Discovery puts the brakes on HIV's ability to infect
04 Dec 2017
Viewed with a microscope, the virus faintly resembles a pineapple - the universal symbol of welcome. But HIV, the virus that causes AIDS, is anything but that. It has claimed the lives of more than 35 million people so far.
In a study led by the University of Delaware and the University of Pittsburgh School of Medicine, researchers discovered a "brake" that interferes with HIV's development into an infectious agent. This mechanism prevents the capsid - the protein shell covering the virus - from forming.
The finding, which was published in Nature Communications, was made by an interdisciplinary research team from UD, the University of Pittsburgh School of Medicine, University of Illinois, National Cancer Institute, DFH Pharma and Vanderbilt University Medical Center.
The results are based on seven years of excruciatingly detailed studies of the structure and dynamics of HIV early and late in its life cycle. The movements of the virus molecules were measured experimentally and simulated in quadrillionths of a second - that's much faster than the blink of an eye or the flutter of a hummingbird's wings.
"People used to be fixated on the static structures of viruses, but they are not rock solid," says Tatyana Polenova, professor in UD's Department of Chemistry and Biochemistry. She is an expert in nuclear magnetic resonance (NMR) spectroscopy, which helps scientists identify and pinpoint the location of every atom in a structure and how each atom moves.
"Viruses like HIV and their constituent protein and nucleic acid molecules are dynamic entities that are constantly expanding and shrinking," she adds. "Their motions are like breathing."
Polenova said molecules in the HIV virus operate in concert, yet within each molecule motions occur over many different time scales, a difficult scenario to simulate, to be sure.
But not too complex for Juan Perilla, who joined the UD faculty as an assistant professor this past June. A quantitative biophysicist, Perilla created the first structural models of HIV as a postdoctoral scientist at the University of Illinois.
Today, at UD, he routinely uses some of the world's largest supercomputers to generate simulations of the HIV virus and its many moving parts.
Stopping a virus from maturing
As the HIV virus develops, a cascade of events occurs, affecting its structure and ability to infect. Think of the TV cooking show "Chopped." But in this case, protein building blocks get methodically "cleaved" or cut from a larger, master protein called Gag.
By integrating state-of-the-art techniques, including solid-state and solution NMR, high-end computer simulations, and cryo-electron microscopy (for which the Nobel Prize was awarded earlier this fall) the researchers answered a longstanding question about how the final step in the maturation of the virus occurs - a process in which a noninfectious immature virion turns into an infectious virus particle.
The team discovered that a key peptide - spacer peptide 1 (SP1) - has to be in a highly mobile structure to be cut by the virus protease, the enzyme that acts like a cleaver.

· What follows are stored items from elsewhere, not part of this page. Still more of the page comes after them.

Lemma drive_pending l s : pending (drive l s) = pending s.
Proof. unfold drive, pending. by destruct (Bool.eqb _ _), (i_hook s). Qed.
Lemma drive_hook l s : i_hook (drive l s) = i_hook s.
Proof. unfold drive. destruct (Bool.eqb _ _); [done|]. by destruct (i_hook s) eqn:?. Qed.
Lemma drive_level l s : i_hook s = true -> i_level (drive l s) = l.
Proof. unfold drive. intros ->. destruct (i_level s) eqn:H, l; simpl; done. Qed.
Lemma drive_calls l s :
  i_level s = default false (head (i_calls s)) ->
  i_level (drive l s) = default false (head (i_calls (drive l s))).
Proof. unfold drive. by destruct (Bool.eqb _ _), (i_hook s). Qed.

Lemma inv_drive_step c i l :
  cf_pcs c !! i = Some (SyncDrive l) -> inv c ->
  inv {| cf_irq := drive l (cf_irq c); cf_locked := false; cf_pcs := <[i := Idle]> (cf_pcs c) |}.
Proof.
  intros Hi [Hlock Hexcl Hfix Hstale Hcalls].
  assert (Hout : forall j q, i <> j -> cf_pcs c !! j = Some q -> in_section q = true -> False).
  { intros j q Hne Hj Hq. by apply Hne, (Hexcl i j _ q Hi Hj). }
  split; simpl; rewrite ?drive_pending, ?drive_hook; [| | | |by apply drive_calls].
  - intros j q Hj Hq. moved Hj. exfalso; eauto.
  - intros j k q r Hj Hk Hq Hr. moved Hj. exfalso; eauto.
  - intros Hh. rewrite drive_level by done. intros Hne.
    destruct (Hstale i l Hi Hne) as [j Hj]. exists j, SyncLock.
    rewrite list_lookup_insert_ne; [done|]. intros ->. congruence.
  - intros j l' Hj _. moved Hj. exfalso; eauto.
Qed.

Lemma or_pending bits s :
  i_bits s <> 0 -> pending (set_bits (Z.lor (i_bits s) bits) s) = pending s.
Proof.
  intros H. unfold pending, set_bits. simpl.
  destruct (Z.eqb_spec (Z.lor (i_bits s) bits) 0) as [[? _]%Z.lor_eq_0_iff|], (Z.eqb_spec (i_bits s) 0); done.
Qed.

Lemma inv_step c c' : inv c -> step c c' -> inv c'.
Proof.
  intros Hinv Hs. destruct Hs as [c0 i p p' s' l' Hi Hact].
  inversion Hact; subst; try (eapply inv_outside; eauto; done).
  - eapply inv_outside; eauto; try done; [by destruct (_ =? _)|].
    destruct (Z.eqb_spec (i_bits (cf_irq c0)) 0); [by left|right]. by rewrite or_pending.
  - eapply inv_outside; eauto; try done; [by destruct (_ && _)|].
    unfold pending, next. simpl.
    destruct (Z.eqb_spec (i_bits (cf_irq c0)) 0) as [->|Hne]; simpl; [by right|].
    destruct (Z.eqb_spec (Z.land (i_bits (cf_irq c0)) (not_w 32 bits)) 0); [by left|by right].
  - rewrite H2. eapply inv_outside; eauto; done.
  - apply inv_lock_step; auto.
  - rewrite H2. apply inv_load_step; auto.
  - apply inv_drive_step; auto.
Qed.

Lemma inv_reachable n c : reachable n c -> inv c.
Proof. induction 1; [apply inv_start|by eapply inv_step]. Qed.

(** ** Calls without interference are runs of the step relation *)

(** [n] threads of which only [i] moves. *)
Inductive solo (i : nat) : conf -> conf -> Prop :=
| solo_refl c : solo i c c
| solo_step c p p' s' l' c' :
    cf_pcs c !! i = Some p -> action p (cf_irq c) (cf_locked c) p' s' l' ->
    solo i {| cf_irq := s'; cf_locked := l'; cf_pcs := <[i := p']> (cf_pcs c) |} c' ->
    solo i c c'.

Lemma solo_reachable n i c c' : reachable n c -> solo i c c' -> reachable n c'.
Proof.
  intros Hr Hs. induction Hs as [|c p p' s' l' c' Hp Ha _ IH]; [done|].
  apply IH. eapply reach_step; [done|]. by eapply step_thread.
Qed.

Definition at_pc (s : Irq) (l : bool) (pcs : list pc) (i : nat) (p : pc) : conf :=
  {| cf_irq := s; cf_locked := l; cf_pcs := <[i := p]> pcs |}.

Lemma solo_cons i pcs p p' s l s' l' c' :
  (i < length pcs)%nat -> action p s l p' s' l' -> solo i (at_pc s' l' pcs i p') c' ->
  solo i (at_pc s l pcs i p) c'.
Proof.
  intros Hi Ha Hs. eapply solo_step; simpl; [by apply list_lookup_insert_eq|exact Ha|].
  simpl. by rewrite list_insert_insert_eq.
Qed.

Lemma solo_sync i pcs s :
  (i < length pcs)%nat ->
  solo i (at_pc s false pcs i SyncLock) (at_pc (sync_line s) false pcs i Idle).
Proof.
  intros Hi. eapply solo_cons; [done|apply act_lock|].
  eapply solo_cons; [done|apply act_sync_load|].
  eapply solo_cons; [done|apply act_drive|]. apply solo_refl.
Qed.

Lemma solo_raise i pcs s bits :
  (i < length pcs)%nat ->
  solo i (at_pc s false pcs i Idle) (at_pc (raise bits s) false pcs i Idle).
Proof.
  intros Hi. unfold raise. destruct (Z.eqb_spec (Z.land bits 3) 0); [apply solo_refl|].
  eapply solo_cons; [done|by apply act_raise|].
  eapply solo_cons; [done|apply act_or|].
  destruct (i_bits s =? 0); [by apply solo_sync|apply solo_refl].
Qed.

Lemma solo_ack i pcs s bits :
  (i < length pcs)%nat ->
  solo i (at_pc s false pcs i Idle) (at_pc (ack bits s) false pcs i Idle).
Proof.
  intros Hi. unfold ack. eapply solo_cons; [done|apply (act_ack _ _ bits)|].
  eapply solo_cons; [done|apply act_load|]. eapply solo_cons; [done|apply act_cas_ok|].
  cbv zeta. destruct (_ && _); [by apply solo_sync|apply solo_refl].
Qed.

Lemma solo_set_hook i pcs s :
  (i < length pcs)%nat ->
  solo i (at_pc s false pcs i Idle) (at_pc (set_hook s) false pcs i Idle).
Proof.
  intros Hi. eapply solo_cons; [done|apply act_set_hook|].
  eapply solo_cons; [done|apply act_hook|]. by apply solo_sync.
Qed.

(** ** Properties *)

(** No interleaving of [raise], [ack] and [set_hook] calls loses an
    interrupt or leaves one stuck: whenever every started call has returned and
    a hook is installed, the line is high exactly when a status bit is set, and
    the hook was last told that level. *)
Theorem line_matches_bits n c :
  reachable n c -> i_hook (cf_irq c) = true -> Forall (eq Idle) (cf_pcs c) ->
  i_level (cf_irq c) = pending (cf_irq c) /\
  pending (cf_irq c) = default false (head (i_calls (cf_irq c))).
Proof.
  intros Hr Hh Hidle. destruct (inv_reachable n c Hr) as [_ _ Hfix _ Hcalls].
  destruct (decide (i_level (cf_irq c) = pending (cf_irq c))) as [He|Hne]; [by rewrite <- He at 2|].
  destruct (Hfix Hh Hne) as (i & p & Hi & Hp).
  eapply Forall_lookup_1 in Hidle; [|exact Hi]. by rewrite <- Hidle in Hp.
Qed.

(** The calls as written, run without interference, are runs of the
    interleaving relation from and to an idle thread: any sequence of them
    stays inside the reachable configurations. *)
Theorem calls_refine_steps n c i bits :
  reachable n c -> cf_locked c = false -> cf_pcs c !! i = Some Idle ->
  let done s := {| cf_irq := s; cf_locked := false; cf_pcs := cf_pcs c |} in
  reachable n (done (raise bits (cf_irq c))) /\
  reachable n (done (ack bits (cf_irq c))) /\
  reachable n (done (set_hook (cf_irq c))).
Proof.
  intros Hr Hl Hi done.
  assert (Hlen : (i < length (cf_pcs c))%nat) by (by eapply lookup_lt_Some).
  assert (Hat : forall s, at_pc s false (cf_pcs c) i Idle = done s).
  { intros s. unfold at_pc, done. by rewrite list_insert_id. }
  assert (Hc : c = at_pc (cf_irq c) false (cf_pcs c) i Idle).
  { rewrite Hat. unfold done. destruct c. simpl in *. by subst. }
  rewrite <- !Hat. rewrite Hc in Hr.
  split_and!; (eapply solo_reachable; [exact Hr|]);
    auto using solo_raise, solo_ack, solo_set_hook.
Qed.

Lemma line_matches_bits_witness :
  reachable 2 {| cf_irq := raise 1 (set_hook new); cf_locked := false; cf_pcs := [Idle; Idle] |} /\
  i_level (raise 1 (set_hook new)) = true.
Proof.
  assert (Hr : reachable 2
    {| cf_irq := raise 1 (set_hook new); cf_locked := false; cf_pcs := [Idle; Idle] |}).
  { apply (solo_reachable 2 1 {| cf_irq := set_hook new; cf_locked := false; cf_pcs := [Idle; Idle] |});
      [|apply (solo_raise 1 [Idle; Idle]); simpl; lia].
    apply (solo_reachable 2 0 (start 2)); [apply reach_start|].
    apply (solo_set_hook 0 [Idle; Idle] new). simpl; lia. }
  split; [exact Hr|].
  apply (line_matches_bits 2 _ Hr); [reflexivity|repeat constructor].
Defined.

Lemma calls_refine_steps_witness :
  reachable 1 {| cf_irq := raise 3 new; cf_locked := false; cf_pcs := [Idle] |}.
Proof.
  apply (calls_refine_steps 1 (start 1) 0 3 (reach_start 1)); reflexivity.
Defined.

In simulations, the peptide resembles a thin, yarn-like strand attached to corkscrews of curled ribbons in constant motion.
"This peptide is always there in the final maturation step, but we were surprised that it is so disordered and dynamic," Polenova says.
Once the SP1 peptide is cut, the HIV virus forms its protective capsid and becomes infectious. But how do you stop that process? In team experiments at the University of Pittsburgh led by Angela Gronenborn, the anti-HIV inhibitor Bevirimat was shown to interact with the SPI peptide, thus preventing the development of the virus's capsid "coat."
Zeroing in on potential drug targets to stop HIV from becoming infectious by disrupting the virus's maturation is an ongoing goal for the team.
"We have to have a sense of these short-lived molecular fluctuations and processes - of protein cleavage and capsid generation," Perilla says. "To add a new generation of capsid inhibitors to prevent HIV, you have to have very specific times and rates at which these drugs will work."
Perilla and Polenova also said an extensive team of people is critical, including experimentalists and computational scientists, who have expertise in multiple biophysical techniques, such as NMR and cryo-EM, and across the disciplines of structural biology, biophysics, biochemistry and virology.
"This work would be impossible without our combined strength - I tell my students they need to learn to collaborate with people in other fields," says Polenova. Also critical, she says, is the availability of cutting edge infrastructure in high-field NMR at the University of Delaware and at ultra-high field NMR centers across the U.S., including the National High Magnetic Field Laboratory, and internationally, such as the National Center for Scientific Research in Lyon, France, where Polenova and her students travel to perform NMR experiments.
She and Perilla both credit Angela Gronenborn, their collaborator at the University of Pittsburgh, for transforming their work through the Pittsburgh Center for HIV Protein Interactions, a national research center that Gronenborn established about a decade ago with funding from the National Institutes of Health.
"Science is moving away from the single scientist being able to peer at things at atomic resolution," Polenova says. "It's no longer the situation of doing one thing as a single investigator. Now, we all come together."
The research was funded by the National Institutes of Health.